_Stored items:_
---

(** [vault]: what sealing returns, with the mode and epoch it was done under. *)
Inductive SealPurpose := SealForUse | SealForRecovery.
Record SealedMaterial := mkSealed {
  Ciphertext : string; SealedUnder : string; Mode : string; Epoch : Z; RecoveryMaster : bool }.
Inductive VaultErr := VaultLocked | VaultOther.
Definition VaultModeUnprotected : string := "unprotected".
Definition VaultModeProtected : string := "protected".
(** A protocol capability of workers. *)
Definition CodexRefreshRecoveryV1 : string := "codex_refresh_recovery_v1".
(** [secretopen.OpenSealedAtEpoch] *)
Inductive OpenErr := SealStale | OpenLocked | Undecryptable | ReaderFailure.

Inductive CodexRefreshOutcome :=
  | CodexRefreshOutcomeUnknown | CodexRefreshAdvanced | CodexRefreshReplayed | CodexRefreshReconciled
  | CodexRefreshContended | CodexRefreshQuarantined.
Record CodexRefreshResult := mkResult {
  ResAccessToken : string; ResGeneration : Z; ResAccountID : string; Outcome : CodexRefreshOutcome }.
Definition only (o : CodexRefreshOutcome) : CodexRefreshResult := mkResult "" 0 "" o.
Definition none : CodexRefreshResult := only CodexRefreshOutcomeUnknown.
Record CodexReleaseResult := mkRelease {
  RelAuthMode : string; RelAccessToken : string; RelGeneration : option Z; RelAccountID : string }.
Definition noRelease : CodexReleaseResult := mkRelease "" "" None "".

Definition codexRefreshLeaseTTL : duration := 7 * Go.Second.
Definition codexRefreshResponseReserve : duration := 500 * Go.Millisecond.
Definition codexRefreshCommitReserve : duration := Go.Second.
Definition codexRecoverySlotWriteTimeout : duration := 5 * Go.Second.
(** [vault.LifecycleTimeout] *)
Definition lifecycleTimeout : duration := 2 * Go.Minute.
Definition codexRecoverySlotBgWriteTimeout : duration := lifecycleTimeout + 15 * Go.Second.
Definition codexRecoverySlotSyncAttempts : nat := 2.
Definition codexRecoverySlotBgAttempts : nat := 6.
Definition codexRecoverySlotRetryBackoff : duration := 20 * Go.Millisecond.
Definition codexRefreshReuseInFlightBound : duration :=
  codexRefreshLeaseTTL + Z.of_nat codexRecoverySlotSyncAttempts * codexRecoverySlotWriteTimeout +
  Z.of_nat codexRecoverySlotBgAttempts * codexRecoverySlotBgWriteTimeout +
  (Z.of_nat codexRecoverySlotSyncAttempts - 1 + Z.of_nat codexRecoverySlotBgAttempts) * codexRecoverySlotRetryBackoff +
  codexRecoverySlotWriteTimeout.

(** * Requests

    An exchange names, beside the token the client sees, the account, generation and
    operation it is made for and whether it is the admitted retry. *)
Record Exchange := mkExchange { xAccount : uuid; xGeneration : Z; xOperation : uuid; xReuse : bool }.

(** Recovery material to be written: who owns it and which terminal transition
    follows when it cannot be. *)
Record Job := mkJob {
  jUser : uuid; jAccount : uuid; jOp : uuid; jGen : Z; jRaw : codexLoginBlob; jCause : option string; jReuse : bool }.

Inductive req : Type → Type :=
  | TX {A : Type} (m : Ambient → T A) : req (result DbErr A)
  | Authz {A : Type} (r : areq A) : req A
  (** [time.Now], what is left of the context, whether it has ended *)
  | Now : req time
  | Remaining : req (option duration)
  | CtxErr : req bool
  (** [beginReadCommitted], [LockSecretMutation], [LockUserVaultState] *)
  | LockVault (user : uuid) : req (result DbErr (string * Z))
  | Seal (user : uuid) (raw : codexLoginBlob) (p : SealPurpose) : req (result VaultErr SealedMaterial)
  | FenceVaultWrite (user : uuid) (mode : string) (epoch : Z) : req (result DbErr unit)
  | VaultState (user : uuid) : req (result VaultErr string)
  | RequiresUnlock (user : uuid) : req bool
  | OpenSealedAtEpoch (user : uuid) (marker ct : string) (epoch : Z) : req (result OpenErr (option codexLoginBlob))
  | OpenByIDOfKind (user secret : uuid) : req (result OpenErr string)
  | Refresh (x : Exchange) (token : string) : req (result RefreshError RefreshResult)
  | DiscoverIdentity (token : string) : req (option Identity)
  | Background (j : Job) : req unit.
(* ===== verification/CodexSys.v ===== *)
(** Any number of refreshes, releases, survivor passes and background writers over
    one database, interleaved request by request, with the other writers of the
    tables, failing statements, lost commits and crashes.

    The clocks are arbitrary, and so are the rows an authorization reads, the answers
    of the vault and of the provider, but for this: [contents] is what a ciphertext
    holds, a seal holds what was sealed, and an open returns it or fails.

    A thread is proved [safe] on its own, from one of its requests to the next,
    whatever the others do in between ([fut]); [sys_safe] puts the threads
    together. *)

From S2P Require Import Prelude Result Prog Txn CodexDb CodexAuthz CodexRefresh.

Local Open Scope Z_scope.

Module CodexSys.
Import CodexDb CodexAuthz CodexRefresh.

(** * The world *)
Inductive event :=
  | EExchange (t : nat) (x : Exchange) (token : string) (r : result RefreshError RefreshResult)
  | EIdentity (token : string) (id : Identity)
  (** A login its owner has entered. *)
  | EInstall (account : uuid) (gen : Z) (l : option codexLoginBlob)
  | EHanded (t : nat) (j : Job).

(** The committed state, all committed states so far, and what has happened, newest
    first. *)
Record world := mkWorld { cur : DB; past : list DB; log : list event }.
Definition commitTo (d : DB) (w : world) : world := mkWorld d (d :: past w) (log w).
Definition noting (e : event) (w : world) : world := mkWorld (cur w) (past w) (e :: log w).

Section Sys.
Context (contents : string → option codexLoginBlob) (sha256 : string → string) (s : Service).

(** A request of a thread, its answer and its effect. *)
Definition pstep (t : nat) (w : world) {X} (r : req X) : X → world → Prop :=
  match r in req X return X → world → Prop with
  | TX m => λ x w', ∃ e fs d, ambientOk e ∧ Txn.inTx (m e) fs (cur w) = (x, d) ∧ w' = commitTo d w
  | Seal u raw p => λ x w', w' = w ∧ ∀ sm, x = Ok sm → contents (Ciphertext sm) = Some raw ∧ Ciphertext sm ≠ ""%string
  | OpenSealedAtEpoch u m ct ep => λ x w', w' = w ∧ ∀ p, x = Ok p → p = contents ct
  | Refresh x tok => λ r w', (∀ res, r = Ok res → NewAccessToken res ≠ ""%string) ∧ w' = noting (EExchange t x tok r) w
  | DiscoverIdentity tok => λ o w', w' = match o with Some id => noting (EIdentity tok id) w | None => w end
  | Background j => λ _ w', w' = noting (EHanded t j) w
  | _ => λ _ w', w' = w
  end.

(** A new account: its owner's login at generation 0. *)
Definition enrolled (a : CodexProviderAccount) : Prop :=
  Generation a = 0 ∧ Coord a = Idle ∧ RecoverySealed a = None ∧ RecoveryGeneration a = None ∧ RecoverySealedWith a = None ∧
  RecoveryCause a = None ∧ CoordOperationID a = None ∧ LeaseDeadline a = None ∧ CommittedGeneration a = None ∧ ReauthRequired a = false ∧
  ReauthGeneration a = None ∧ ReauthCredentialRevision a = None ∧ ReauthReason a = None.

(** The same account under other keys. *)
Definition resealed (a a' : CodexProviderAccount) : Prop :=
  authority a' = authority a ∧ contents (SealedLogin a') = contents (SealedLogin a) ∧
  match RecoverySealed a, RecoverySealed a' with
  | None, None => RecoverySealedWith a' = RecoverySealedWith a
  | Some c, Some c' => contents c' = contents c ∧ c' ≠ ""%string ∧ isNull (RecoverySealedWith a') = isNull (RecoverySealedWith a)
  | _, _ => False
  end.

(** The other writers. *)
Inductive estep (w : world) : world → Prop :=
  | E_relogin ct with_ id u from e g d : RefreshCodexAccountLogin ct with_ id u from e (cur w) = Ok (Some g, d) →
      estep w (noting (EInstall id g (contents ct)) (commitTo d w))
  | E_reauth gen rev id u e n d : MarkCodexReauthRequired gen rev id u e (cur w) = (n, d) → estep w (commitTo d w)
  | E_enrol id a : (∀ d, d ∈ past w → accounts d !! id = None) → enrolled a →
      estep w (noting (EInstall id 0 (contents (SealedLogin a))) (commitTo (setAccounts <[id := a]> (cur w)) w))
  | E_reseal id a a' : accounts (cur w) !! id = Some a → resealed a a' →
      estep w (commitTo (setAccounts <[id := a']> (cur w)) w)
  (** An owner is deleted, with the accounts and their intents. *)
  | E_delete u : estep w (commitTo (mkDB
        (base.filter (λ p, UserID p.2 ≠ u) (accounts (cur w)))
        (base.filter (λ p, IntentUserID p.2 ≠ u) (intents (cur w)))
        (aliases (cur w)) (users (cur w))) w)
  | E_aliases l us : estep w (commitTo (mkDB (accounts (cur w)) (intents (cur w)) l us) w).

(** * Threads *)
Inductive task :=
  | Refreshing (wkr : Worker) (run : uuid) (cap : string) (op : uuid) (observed : Z)
  | Releasing (wkr : Worker) (run : uuid) (cap : string)
  | Reconciling (user account : uuid)
  | Sweeping
  | Writing (j : Job).
Inductive answer :=
  | Refreshed (r : CodexRefreshResult) (e : option error)
  | Released (r : CodexReleaseResult) (e : option error)
  | Done.

Definition serve (k : task) : prog req answer :=
  match k with
  | Refreshing wkr run cap op observed =>
      r ← CoordinatedCodexRefresh sha256 s wkr run cap op observed; Ret (Refreshed r.1 r.2)
  | Releasing wkr run cap => r ← ReleaseCodexCredential sha256 wkr run cap; Ret (Released r.1 r.2)
  | Reconciling user account => _ ← reconcileUnresolvedCodexRefresh s user account; Ret Done
  | Sweeping => _ ← SweepUnresolvedCodexRefresh s; Ret Done
  | Writing j => _ ← backgroundWrites s codexRecoverySlotBgAttempts j; Ret Done
  end.

(** [next] is the number of the next thread. *)
Record sys := mkSys { wld : world; threads : gmap nat (task * prog req answer); next : nat }.

(** Threads are started from outside, but for a writer, which is handed its job. *)
Definition external (k : task) : bool := match k with Writing _ => false | _ => true end.

Inductive step (σ : sys) : sys → Prop :=
  | S_start k : external k = true →
      step σ (mkSys (wld σ) (<[next σ := (k, serve k)]> (threads σ)) (S (next σ)))
  | S_request t k X (r : req X) f x w' : threads σ !! t = Some (k, Vis r f) → pstep t (wld σ) r x w' →
      step σ (mkSys w' (<[t := (k, f x)]> (threads σ)) (next σ))
  | S_background t k j f : threads σ !! t = Some (k, Vis (Background j) f) →
      step σ (mkSys (noting (EHanded t j) (wld σ))
                (<[next σ := (Writing j, serve (Writing j))]> (<[t := (k, f tt)]> (threads σ))) (S (next σ)))
  | S_crash t : step σ (mkSys (wld σ) (delete t (threads σ)) (next σ))
  | S_other w' : estep (wld σ) w' → step σ (mkSys w' (threads σ) (next σ)).

(** An empty database with its users. *)
Definition initially (us : gmap uuid Z) (al : gmap uuid Alias) : sys :=
  let d := mkDB ∅ ∅ al us in mkSys (mkWorld d [d] []) ∅ 0.

Inductive reachable : sys → Prop :=
  | R_init us al : reachable (initially us al)
  | R_step σ σ' : reachable σ → step σ σ' → reachable σ'.

(** * Threads one at a time *)
Section Safe.
Context {G : Type} (Inv : world → G → Prop) (fut : nat → world → G → world → G → Prop) (jobOk : world → G → Job → Prop).
Context (fut_refl : ∀ t w g, fut t w g w g).
Context (fut_trans : ∀ t w1 g1 w2 g2 w3 g3, fut t w1 g1 w2 g2 → fut t w2 g2 w3 g3 → fut t w1 g1 w3 g3).

Definition spawnOk (w : world) (g : G) {X} (r : req X) : Prop := match r with Background j => jobOk w g j | _ => True end.

(** Whatever the others do between the requests of [p], each request keeps [Inv] and
    what the others rely on, and [p] ends in [Q]. *)
Fixpoint safe (t : nat) {A} (Q : world → G → A → Prop) (w : world) (g : G) (p : prog req A) : Prop :=
  match p with
  | Ret a => ∀ w1 g1, fut t w g w1 g1 → Inv w1 g1 → Q w1 g1 a
  | Vis r k => ∀ w1 g1, fut t w g w1 g1 → Inv w1 g1 →
      spawnOk w1 g1 r ∧
      ∀ x w2, pstep t w1 r x w2 → ∃ g2, Inv w2 g2 ∧ (∀ t', t' ≠ t → fut t' w1 g1 w2 g2) ∧ safe t Q w2 g2 (k x)
  end.

Lemma safe_fut t {A} (Q : world → G → A → Prop) w g w' g' p : fut t w g w' g' → safe t Q w g p → safe t Q w' g' p.
Proof. intros Hf. destruct p; simpl; eauto. Qed.

Lemma thread_bind t {A B} (M : world → G → A → Prop) (Q : world → G → B → Prop) w g p (f : A → prog req B) :
  safe t M w g p → (∀ w g a, Inv w g → M w g a → safe t Q w g (f a)) → safe t Q w g (p ≫= f).
Proof.
  intros Hp Hf. revert w g Hp. induction p as [a|X r k IH]; intros w g Hp; simpl in Hp |- *.
  - assert (∀ w1 g1, fut t w g w1 g1 → Inv w1 g1 → safe t Q w1 g1 (f a)) as H by eauto.
    change (safe t Q w g (f a)). destruct (f a) as [b|X r k]; simpl; intros w1 g1 Hw Hi; exact (H w1 g1 Hw Hi w1 g1 (fut_refl _ _ _) Hi).
  - intros w1 g1 Hw Hi. destruct (Hp w1 g1 Hw Hi) as [Hs H]. split; [done|]. intros x w2 Hx.
    destruct (H x w2 Hx) as (g2 & Hi2 & Hg & Hk). exists g2. split_and!; [done|done|]. by apply IH.
Qed.

Lemma safe_mono t {A} (Q Q' : world → G → A → Prop) w g p :
  safe t Q w g p → (∀ w g a, Inv w g → Q w g a → Q' w g a) → safe t Q' w g p.
Proof.
  intros Hp HQ. revert w g Hp. induction p as [a|X r k IH]; intros w g; simpl; [eauto|].
  intros H w1 g1 Hw Hi. destruct (H w1 g1 Hw Hi) as [Hs H']. split; [done|]. intros x w2 Hx.
  destruct (H' x w2 Hx) as (g2 & Hi2 & Hg & Hk). eauto 6.
Qed.

Lemma safe_ret t {A} (Q : world → G → A → Prop) w g a :
  (∀ w' g', fut t w g w' g' → Inv w' g' → Q w' g' a) → safe t Q w g (Ret a).
Proof. done. Qed.

Lemma safe_call t {A X} (Q : world → G → A → Prop) w g (r : req X) (k : X → prog req A) :
  (∀ w1 g1, fut t w g w1 g1 → Inv w1 g1 → spawnOk w1 g1 r ∧
     ∀ x w2, pstep t w1 r x w2 → ∃ g2, Inv w2 g2 ∧ (∀ t', t' ≠ t → fut t' w1 g1 w2 g2) ∧ safe t Q w2 g2 (k x)) →
  safe t Q w g (call r ≫= k).
Proof. done. Qed.

(** A request that leaves the world as it is. *)
Lemma safe_pure t {A X} (Q : world → G → A → Prop) w g (r : req X) (k : X → prog req A) :
  (∀ w1 g1, spawnOk w1 g1 r) → (∀ w1 x w2, pstep t w1 r x w2 → w2 = w1) →
  (∀ w1 g1 x, fut t w g w1 g1 → Inv w1 g1 → pstep t w1 r x w1 → safe t Q w1 g1 (k x)) → safe t Q w g (call r ≫= k).
Proof.
  intros Hs Hw Hk. apply safe_call. intros w1 g1 Hf Hi. split; [done|]. intros x w2 Hx.
  pose proof (Hw _ _ _ Hx) as ->. exists g1. split_and!; [done|intros; apply fut_refl|by apply Hk].
Qed.

(** ** All threads *)
Context (post : nat → task → world → G → answer → Prop).
Context (fut_env : ∀ w g w', Inv w g → estep w w' → ∃ g', Inv w' g' ∧ ∀ t, fut t w g w' g').
Context (init_inv : ∀ us al, ∃ g, Inv (wld (initially us al)) g).
(** Threads with numbers from [n] on have left no trace. *)
Context (fresh : world → nat → Prop).
Context (fresh_init : ∀ us al, fresh (wld (initially us al)) 0).
Context (fresh_step : ∀ t n w X (r : req X) x w', (t < n)%nat → fresh w n → pstep t w r x w' → fresh w' n).
Context (fresh_env : ∀ n w w', fresh w n → estep w w' → fresh w' n).
Context (fresh_S : ∀ n w, fresh w n → fresh w (S n)).
Context (start_safe : ∀ n k w g, external k = true → fresh w n → Inv w g → safe n (post n k) w g (serve k)).
Context (job_safe : ∀ n j w g, fresh w n → jobOk w g j → Inv w g → safe n (post n (Writing j)) w g (serve (Writing j))).
Context (job_fut : ∀ t w g w' g' j, fut t w g w' g' → jobOk w g j → jobOk w' g' j).

Definition allSafe (σ : sys) (g : G) : Prop :=
  Inv (wld σ) g ∧ fresh (wld σ) (next σ) ∧
  ∀ t k p, threads σ !! t = Some (k, p) → (t < next σ)%nat ∧ safe t (post t k) (wld σ) g p.

Lemma sys_safe σ : reachable σ → ∃ g, allSafe σ g.
Proof using All.
  induction 1 as [us al|σ σ' _ (g & Hi & Hfr & Ht) Hs].
  - destruct (init_inv us al) as [g Hg]. exists g. split_and!; [done|apply fresh_init|]. intros t k p. simpl. by rewrite lookup_empty.
  - destruct Hs as [k Hx|t k X r f x w' Hp Hx|t k j f Hp|t|w' He].
    + exists g. split_and!; simpl; [done|by apply fresh_S|]. intros t k' p. rewrite lookup_insert_Some.
      intros [[<- [= <- <-]]|[Hne Hl]]; [split; [lia|by apply start_safe]|].
      destruct (Ht _ _ _ Hl) as [Hlt Hsf]. split; [lia|done].
    + destruct (Ht _ _ _ Hp) as [Hlt Hsf]. simpl in Hsf.
      destruct (Hsf _ _ (fut_refl _ _ _) Hi) as [_ H]. destruct (H x w' Hx) as (g' & Hi' & Hg & Hk).
      exists g'. split_and!; simpl; [done|by eapply fresh_step|]. intros t' k' p. rewrite lookup_insert_Some.
      intros [[<- [= <- <-]]|[Hne Hl]]; [done|]. destruct (Ht _ _ _ Hl) as [Hlt' Hsf']. split; [done|].
      eapply safe_fut, Hsf'. by apply Hg.
    + destruct (Ht _ _ _ Hp) as [Hlt Hsf]. simpl in Hsf.
      destruct (Hsf _ _ (fut_refl _ _ _) Hi) as [Hj H]. simpl in Hj.
      destruct (H tt (noting (EHanded t j) (wld σ)) eq_refl) as (g' & Hi' & Hg & Hk).
      assert (fresh (noting (EHanded t j) (wld σ)) (next σ)) as Hfr' by (eapply fresh_step; [exact Hlt|done|]; exact (eq_refl : pstep t (wld σ) (Background j) tt _)).
      assert (next σ ≠ t) as Hnt by lia.
      exists g'. split_and!; simpl; [done|by apply fresh_S|]. intros t' k' p. rewrite !lookup_insert_Some.
      intros [[<- [= <- <-]]|[Hne [[<- [= <- <-]]|[Hne' Hl]]]].
      * split; [lia|]. apply job_safe; [done| |done]. eapply job_fut, Hj. by apply Hg.
      * split; [lia|done].
      * destruct (Ht _ _ _ Hl) as [Hlt' Hsf']. split; [lia|]. eapply safe_fut, Hsf'. by apply Hg.
    + exists g. split_and!; simpl; [done|done|]. intros t' k p. rewrite lookup_delete_Some. intros [_ Hl]. by apply Ht.
    + destruct (fut_env _ _ _ Hi He) as (g' & Hi' & Hf). exists g'. split_and!; simpl; [done|by eapply fresh_env|].
      intros t k p Hl. destruct (Ht _ _ _ Hl) as [Hlt Hsf]. split; [done|]. by eapply safe_fut, Hsf.
Qed.
End Safe.
End Sys.
End CodexSys.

---

_Problem requirements:_ In the entries above, identify each line that includes the string "Type", then copy it.

_Response:_
Inductive req : Type → Type :=
  | TX {A : Type} (m : Ambient → T A) : req (result DbErr A)
  | Authz {A : Type} (r : areq A) : req A
Context {G : Type} (Inv : world → G → Prop) (fut : nat → world → G → world → G → Prop) (jobOk : world → G → Job → Prop).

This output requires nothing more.